To transduce 503 cells, the wells of a tissue-culture plate were first coated with fibronectin (Sigma) by incubating with 10 μg/mL fibronectin solution at 37°C for 2 hours. The fibronectin was aspirated and 1 mL of viral supernatant was added.8 9 The plate was further incubated for 0.5 to 1 hour at 37°C to allow adherence of viral particles to the fibronectin-coated surface. Cells were then added in a minimal volume of media plus polybrene (final concentration 6 to 8 μg/mL), and the plate was centrifuged at 1,000g for 3 hours at room temperature. Afterwards, cells were resuspended and allowed to recover for 24 hours in growth factor–containing medium. The transduction protocol was repeated for a total of 3 times.
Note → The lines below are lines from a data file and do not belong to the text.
(** Passes during the lockout, while fewer than 30000 ms have gone by
    since it began at time [tL]. *)
Lemma lockout_run (sk : Sketch) (tL : Z) (ins : list input) (x : state) :
  startupComplete x = true -> systemLockedOut x = true ->
  enteredPasscode x = EmptyString ->
  lockoutStartTime x = millis tL -> tL <= clock x ->
  (clock x + idle_time ins) / 1000 - tL / 1000 < LOCKOUT_DURATION ->
  let y := run sk ins x in
  startupComplete y = true /\ systemLockedOut y = true
  /\ failedAttempts y = failedAttempts x
  /\ enteredPasscode y = EmptyString
  /\ lockoutStartTime y = millis tL
  /\ clock y = clock x + idle_time ins.
Proof.
  cbv zeta. unfold run. revert x.
  induction ins as [|i rest IH]; intros x C L E S Hle Hlt.
  - simpl. rewrite Z.add_0_r. repeat split; assumption || reflexivity.
  - simpl fold_left. simpl idle_time in *.
    pose proof (idle_time_nonneg rest) as Hr.
    pose proof (N2Z.is_nonneg (in_idle i)) as Hi.
    assert (Hd : (clock x + Z.of_N (in_idle i)) / 1000
                 <= (clock x + (Z.of_N (in_idle i) + idle_time rest)) / 1000)
      by (apply Z.div_le_mono; lia).
    pose proof (lockout_pass sk i x C L E) as P. cbv zeta in P.
    rewrite S, usub_millis in P by (unfold LOCKOUT_DURATION in *; lia).
    assert (O : (LOCKOUT_DURATION
                 <=? (clock x + Z.of_N (in_idle i)) / 1000 - tL / 1000)
                = false) by (apply Z.leb_gt; lia).
    rewrite O in P. destruct P as (P1 & P2 & P3 & P4 & P5 & P6).
    specialize (P6 eq_refl).
    destruct (IH (loop sk i x) P4 P1 P3 P5) as (I1 & I2 & I3 & I4 & I5 & I6).
    + lia.
    + rewrite P6. rewrite Z.add_assoc in Hlt. exact Hlt.
    + rewrite I3, I6, P2, P6. repeat split; try assumption. lia.
Qed.

(** C2: the lockout of the passcode state machine.  An attempt fails when
    [*] is pressed while the entry differs from the passcode.  The first
    and the second failed attempt in a row are counted.  The pass of the
    loop in which the third attempt fails ends in the lockout, and the
    lockout begins at the tick at which that pass ends: [lockoutStartTime]
    is that tick.  In every later pass made while fewer than 30000 ms have
    gone by since then, whatever keys are pressed, the system is still
    locked out, the counter is still 3 and the entry is as it was; during
    a lockout a key never changes the entry.  The first pass after 30000
    ms or more have gone by ends the lockout and returns the counter of
    failed attempts to 0.  [grantAccess] sets the counter to 0 as well. *)
Theorem C2_lockout_state_machine (sk : Sketch) (s : state) (i : input) :
  startupComplete s = true ->
  systemLockedOut s = false ->
  String.eqb (enteredPasscode s) DEFAULT_PASSCODE = false ->
  in_key i = "*"%char ->
  let s1 := loop sk i s in
  (0 <= failedAttempts s < 2 ->
   failedAttempts (handleKeypadInput sk "*" s) = failedAttempts s + 1
   /\ systemLockedOut (handleKeypadInput sk "*" s) = false)
  /\ (failedAttempts s = 2 ->
      (systemLockedOut s1 = true /\ failedAttempts s1 = 3
       /\ lockoutStartTime s1 = now s1)
      /\ forall ins : list input,
           (clock s1 + idle_time ins) / 1000 - clock s1 / 1000
           < LOCKOUT_DURATION ->
           let x := run sk ins s1 in
           (systemLockedOut x = true /\ failedAttempts x = 3
            /\ enteredPasscode x = enteredPasscode s1
            /\ clock x = clock s1 + idle_time ins)
           /\ forall j : input,
                let t := clock x + Z.of_N (in_idle j) in
                LOCKOUT_DURATION <= t / 1000 - clock s1 / 1000 < 2 ^ 32 ->
                systemLockedOut (loop sk j x) = false
                /\ failedAttempts (loop sk j x) = 0)
  /\ (forall (x : state) (key : ascii),
        systemLockedOut x = true -> key <> Ascii.zero ->
        enteredPasscode (handleKeypadInput sk key x) = enteredPasscode x
        /\ systemLockedOut (handleKeypadInput sk key x) = true)
  /\ failedAttempts (grantAccess sk s) = 0.
Proof.
  intros C L W K. cbv zeta. split; [|split; [|split]].
  - intros N. pose proof (failed_attempt sk s L W) as A. cbv zeta in A.
    rewrite int_small in A by lia. destruct A as (A1 & A2 & _).
    split; [exact A1|]. rewrite A2. apply Z.leb_gt.
    unfold MAX_FAILED_ATTEMPTS. lia.
  - intros N.
    assert (S1 : startupComplete (loop sk i s) = true
                 /\ systemLockedOut (loop sk i s) = true
                 /\ failedAttempts (loop sk i s) = 3
                 /\ enteredPasscode (loop sk i s) = EmptyString
                 /\ lockoutStartTime (loop sk i s) = now (loop sk i s)).
    { unfold loop. cbv zeta.
      set (s0 := set_clock (clock s + Z.of_N (in_idle i)) s).
      assert (C0 : startupComplete s0 = true) by exact C.
      assert (L0 : systemLockedOut s0 = false) by exact L.
      assert (W0 : String.eqb (enteredPasscode s0) DEFAULT_PASSCODE = false)
        by exact W.
      assert (N0 : failedAttempts s0 = 2) by exact N.
      rewrite C0. cbn [negb].
      assert (Q : startup (handleSystem sk i s0) = startup s0
                  /\ security (handleSystem sk i s0)
                     = security (handleKeypadInput sk "*" s0)
                  /\ clock (handleSystem sk i s0)
                     = clock (handleKeypadInput sk "*" s0)).
      { unfold handleSystem. cbv zeta. rewrite K.
        pose proof (failed_attempt sk s0 L0 W0) as A. cbv zeta in A.
        rewrite N0 in A. change (int (2 + 1)) with 3 in A.
        change (MAX_FAILED_ATTEMPTS <=? 3) with true in A.
        destruct A as (_ & A2 & A3 & _).
        pose proof (failed_attempt_startup sk s0 L0 W0) as A4.
        set (s1 := handleKeypadInput sk "*" s0) in *.
        rewrite A2. unfold handleLockout. cbv zeta.
        rewrite (A3 eq_refl), usub_self.
        change (LOCKOUT_DURATION <=? 0) with false.
        repeat split. exact A4. }
      destruct Q as (Q1 & Q2 & Q3).
      pose proof (failed_attempt sk s0 L0 W0) as A. cbv zeta in A.
      rewrite N0 in A. change (int (2 + 1)) with 3 in A.
      change (MAX_FAILED_ATTEMPTS <=? 3) with true in A.
      destruct A as (A1 & A2 & A3 & A4 & _). specialize (A3 eq_refl).
      set (s2 := handleSystem sk i s0) in *.
      set (s3 := if lcdInitialized s2 && negb (lcdStartupComplete s2)
                 then handleLCDStartup s2 else s2).
      assert (R : startup s3 = startup s2 /\ security s3 = security s2
                  /\ clock s3 = clock s2).
      { subst s3. destruct (_ && _); [|repeat split; reflexivity].
        apply handleLCDStartup_frame. }
      destruct R as (R1 & R2 & R3).
      unfold startupComplete, systemLockedOut, failedAttempts,
        enteredPasscode, lockoutStartTime, now in *.
      rewrite R1, R2, R3, Q1, Q2, Q3. auto. }
    destruct S1 as (S1 & S2 & S3 & S4 & S5).
    split; [auto|]. intros ins Hlt.
    pose proof (lockout_run sk (clock (loop sk i s)) ins (loop sk i s)
                  S1 S2 S4 S5 (Z.le_refl _) Hlt) as Rn.
    cbv zeta in Rn. destruct Rn as (I1 & I2 & I3 & I4 & I5 & I6).
    split; [rewrite I3, I4, S4; auto|].
    intros j Hj.
    pose proof (lockout_pass sk j (run sk ins (loop sk i s)) I1 I2 I4) as P.
    cbv zeta in P.
    pose proof (idle_time_nonneg ins) as Hn.
    pose proof (N2Z.is_nonneg (in_idle j)) as Hi.
    rewrite I5, usub_millis in P by lia.
    assert (O : (LOCKOUT_DURATION
                 <=? (clock (run sk ins (loop sk i s)) + Z.of_N (in_idle j))
                     / 1000 - clock (loop sk i s) / 1000) = true)
      by (apply Z.leb_le; lia).
    rewrite O in P. destruct P as (P1 & P2 & _). auto.
  - intros x key Lx Kx.
    pose proof (keypad_during_lockout sk key x Lx) as A. cbv zeta in A.
    destruct A as (A1 & _ & _ & _ & A5). auto.
  - apply grantAccess_resets.
Qed.

(** *** The stepper motor *)

Lemma int_idem (a b : Z) : int (int a + b) = int (a + b).
Proof.
  unfold int. f_equal.
  replace ((a + 2 ^ 15) mod 2 ^ 16 - 2 ^ 15 + b + 2 ^ 15)
    with ((a + 2 ^ 15) mod 2 ^ 16 + b) by lia.
  rewrite Zplus_mod_idemp_l. f_equal. lia.
Qed.

Lemma singleStep_rule (direction us : Z) (s : state) :
  let s' := singleStep direction us s in
  currentMotorPosition s' = int (currentMotorPosition s + turn direction)
  /\ clock s' = clock s + us
  /\ log s' = StepperPause us :: StepperStep (turn direction) :: log s
  /\ motorMoving s' = motorMoving s.
Proof.
  unfold singleStep, turn, delayMicroseconds. cbv zeta.
  destruct (0 <? direction); open_state s; fields;
    unfold delayMicroseconds; repeat split; reflexivity.
Qed.

Lemma stepped_succ (d us : Z) (n : nat) :
  stepped d us (Z.of_nat (S n))
  = stepped d us (Z.of_nat n) ++ [StepperStep d; StepperPause us].
Proof.
  unfold stepped. rewrite !Nat2Z.id.
  change (S n) with (1 + n)%nat. rewrite Nat.add_comm, repeat_app, concat_app.
  reflexivity.
Qed.

Lemma steps_rule (n : nat) (direction us : Z) (s : state) :
  - 2 ^ 15 <= currentMotorPosition s < 2 ^ 15 ->
  let s' := Nat.iter n (singleStep direction us) s in
  currentMotorPosition s'
  = int (currentMotorPosition s + turn direction * Z.of_nat n)
  /\ clock s' = clock s + Z.of_nat n * us
  /\ filter is_step (log s')
     = repeat (StepperStep (turn direction)) n ++ filter is_step (log s)
  /\ motorMoving s' = motorMoving s
  /\ motor_trace s'
     = motor_trace s ++ stepped (turn direction) us (Z.of_nat n).
Proof.
  intros R. cbv zeta. induction n as [|n IH].
  - simpl. rewrite Z.mul_0_r, Z.add_0_r, int_small by exact R.
    unfold stepped. simpl. rewrite app_nil_r. repeat split; auto; lia.
  - rewrite stepped_succ, Nat2Z.inj_succ. simpl Nat.iter.
    destruct IH as (I1 & I2 & I3 & I4 & I5).
    pose proof (singleStep_rule direction us
                  (Nat.iter n (singleStep direction us) s)) as S.
    cbv zeta in S. destruct S as (S1 & S2 & S3 & S4).
    unfold motor_trace in *.
    rewrite S1, S2, S3, S4, I1, I2, int_idem.
    cbn [filter is_step is_motor rev]. rewrite I3, I5.
    repeat split; try reflexivity; [f_equal; lia|lia|exact I4|].
    rewrite <- !app_assoc. reflexivity.
Qed.

Lemma int_range (x : Z) : - 2 ^ 15 <= int x < 2 ^ 15.
Proof.
  unfold int. pose proof (Z.mod_pos_bound (x + 2 ^ 15) (2 ^ 16)). lia.
Qed.

(** The three phases of a movement of [steps] steps. *)
Lemma phases (steps : Z) :
  0 <= steps < 2 ^ 15 ->
  accelerationSteps steps = Z.min (steps / 4) 50
  /\ decelerationSteps steps = Z.min (steps / 4) 50
  /\ constantSteps steps
     = steps - accelerationSteps steps - decelerationSteps steps
  /\ 0 <= accelerationSteps steps /\ 0 <= constantSteps steps
  /\ accelerationSteps steps + constantSteps steps
     + decelerationSteps steps = steps.
Proof.
  intros R. unfold constantSteps, decelerationSteps, accelerationSteps, min.
  rewrite Z.quot_div_nonneg by lia.
  assert (Q : 0 <= steps / 4 /\ 4 * (steps / 4) <= steps).
  { split; [apply Z.div_pos; lia|apply Z.mul_div_le; lia]. }
  destruct (steps / 4 <? 50) eqn:C;
    [apply Z.ltb_lt in C|apply Z.ltb_ge in C];
    rewrite int_small by lia; lia.
Qed.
Selection of transduced cells and flow cytometric analysis.

Forty-eight hours after the last transduction (5 days after the first transduction), an aliquot of cells was removed and stained with an anti-human alkaline phosphatase (PLAP) antibody (Sigma) followed by a phycoerythrin-conjugated secondary donkey anti-mouse antibody (Jackson ImmunoResearch Laboratories, West Grove, PA) to determine transduction efficiency. Cells were then analyzed for alkaline phosphatase expression by flow cytometry with a Becton Dickinson FACScan and data were analyzed with CellQuest (Becton Dickinson, Franklin Lakes, NJ). For assessment of Gr-1 and Mac-1 expression, cells were incubated with Gr-1PE and Mac-1/CD11bFITC at concentrations recommended by the manufacturer (Pharmingen, San Diego, CA), and washed and analyzed as previously described.1 

To isolate PU.1 and G-CSF receptor transduced cells, 107 cells were incubated with 20 μg/mL of anti-PLAP antibody (Sigma) for 30 minutes on ice. This step was followed by 3 washes, then goat anti-mouse antibody-conjugated magnetic beads were added as per manufacturer’s instructions (Miltenyi Biotec, Auburn, CA). Positively stained cells were isolated using a VarioMacs magnetic device as directed by the manufacturer (Miltenyi Biotec). Because the M-CSF receptor-expressing vector did not contain a selectable marker, transduced cells were selected by their ability to survive and expand in 5,000 U/mL rhM-CSF.

Isolation of RNA and reverse transcription (RT)-PCR analysis.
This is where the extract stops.